How to Track NVIDIA's Expanding Market Position

  • Accelerating Blackwell Adoption: Grace Blackwell shipments increased 27% month-on-month, according to Huang speaking at the Goldman Sachs conference, indicating strong momentum for NVIDIA's latest AI computing platform combining Grace CPUs with Blackwell GPUs.
  • Growing Anthropic Relationship: Huang noted that NVIDIA's share of business at AI research firm Anthropic is growing rapidly, underscoring strong demand for NVIDIA infrastructure among frontier AI labs developing advanced models.
  • Ecosystem Expansion Through Partnerships: By enabling partners like d-Matrix and Palantir to integrate deeply with NVIDIA's architecture, Huang is creating a platform where specialized chips can coexist within NVIDIA's ecosystem rather than compete against it (Source 1, 3).

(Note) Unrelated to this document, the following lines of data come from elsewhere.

(* ===== verification/Checkpointing.v ===== *)
(** * Background checkpoints among foreground calls

    [CheckpointLoop] of [src/store/kv_store.cpp] and the locks: the checkpoint
    thread captures the data and the end of the log under all shard locks,
    releases them, and publishes the snapshot while foreground writes go on.
    A step of the relation is what runs under one set of locks. A write is two
    steps, the log and then the shard, with the lock of its shard held between
    them; so writes of different shards may reach memory in another order than
    the log. Publication touches the snapshot files only, no other step does, so
    it is one step. *)

From S2P Require Import Prelude Machine BinaryIO Crc WalFormat WalReplay SnapshotFile Journal.
From S2P Require Import KVStore StoreSharding StorePersistence.

Section checkpointing.
  Context {W : Type} `{JournalLaws W} (host : endianness).
  Context (hash : bytes → Z) (iterate : gmap bytes bytes → list (bytes * bytes)).
  Context (iterate_spec : ∀ m, iterate m ≡ₚ map_to_list m).
  Implicit Types (t : store_state W) (j : W) (w : world) (snap : Snapshot) (m : gmap bytes bytes).
  Local Abbreviation index := (ShardIndex hash).

(** ** The parts of the loop *)

(** The first critical section: the request is taken. *)
Definition take_request : M (store_state W) Z :=
  let! s := gets kv in
  on_kv (λ s, set_checkpoint false true (checkpoint_stopping_ s) (checkpoint_epoch_ s)
                (checkpoint_error_ s) s) ;;;
  ret (checkpoint_epoch_ s).

(** Whether the request was cancelled since. *)
Definition request_cancelled (epoch : Z) : M (store_state W) bool :=
  gets (λ t, negb (epoch =? checkpoint_epoch_ (kv t))).

(** Under all shard locks. *)
Definition capture : M (store_state W) (gmap bytes bytes * Z) :=
  let! s := gets kv in
  let data := CollectDataLocked s in
  let! wal_offset := on_wal_ptr 0 journal_offset in
  on_kv (set_writes 0) ;;;
  ret (data, wal_offset).

Definition publish (data : gmap bytes bytes) (wal_offset : Z) : M (store_state W) unit :=
  with_snapshot tt (λ snap, on_machine (SaveVerified host snap (iterate data) wal_offset)).

(** The handler. *)
Definition record_checkpoint_error (e : exn) : M (store_state W) unit :=
  on_kv (λ s, set_checkpoint false (checkpoint_active_ s) (checkpoint_stopping_ s)
                (checkpoint_epoch_ s) (Some e) s).

Definition finish_checkpoint : M (store_state W) unit :=
  on_kv (λ s, set_checkpoint (checkpoint_requested_ s) false (checkpoint_stopping_ s)
                (checkpoint_epoch_ s) (checkpoint_error_ s) s).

What Does This Mean for the AI Industry?

Huang's strategy reveals a critical insight about the future of AI infrastructure. The bottleneck is no longer just raw computing power; it's the ability to orchestrate complex systems where different types of processors handle different tasks efficiently. By positioning NVIDIA as the platform upon which others build, Huang is ensuring that NVIDIA remains central regardless of which specialized chip wins in any particular niche (Source 1, 3).

The d-Matrix partnership, with initial availability expected in Q4 2027, will represent the first major test of this approach. d-Matrix's Raptor XPUs are backed by more than 100 patents and are being actively evaluated at AI hyperscalers and frontier labs. The company designed Raptor specifically for integration with NVIDIA's NVLink Fusion and MGX ecosystem, reflecting a deliberate choice to build within NVIDIA's orbit rather than compete against it.

"This collaboration with NVIDIA is a defining moment on our journey to infinite inference, accessible to all," said Sid Sheth, founder and CEO at d-Matrix. "Being integrated into NVIDIA's latest MGX rack-scale infrastructure with NVLink Fusion means our customers can deploy our inference XPUs alongside the broadly available NVIDIA AI factory platform."

Sid Sheth, Founder and CEO at d-Matrix

Huang also identified cybersecurity as the next major use case for artificial intelligence, suggesting potential expansion of AI applications beyond current data center-focused deployments. This forward-looking perspective underscores why NVIDIA is investing in ecosystem partnerships now, before the next wave of AI applications emerges.

The sovereign AI stack with Palantir demonstrates that NVIDIA's ambitions extend beyond hardware. By embedding AI decision-making into critical infrastructure like supply chains, NVIDIA is creating systems where enterprises become deeply integrated with NVIDIA's technology stack. When companies deploy NVIDIA infrastructure to optimize their operations, they adopt not just chips but an entire ecosystem of partners, software, and architectural choices that become difficult to replace over time.

For enterprises and cloud providers, the implications are significant. NVIDIA's ecosystem approach means that choosing NVIDIA infrastructure today likely commits you to NVIDIA's partners and architectural choices for years to come. The upside is that these systems are being optimized for real-world workloads and are backed by NVIDIA's massive research and development investment. The partnership model also allows customers to choose specialized processors tailored to specific tasks rather than relying solely on general-purpose GPUs (Source 1, 3).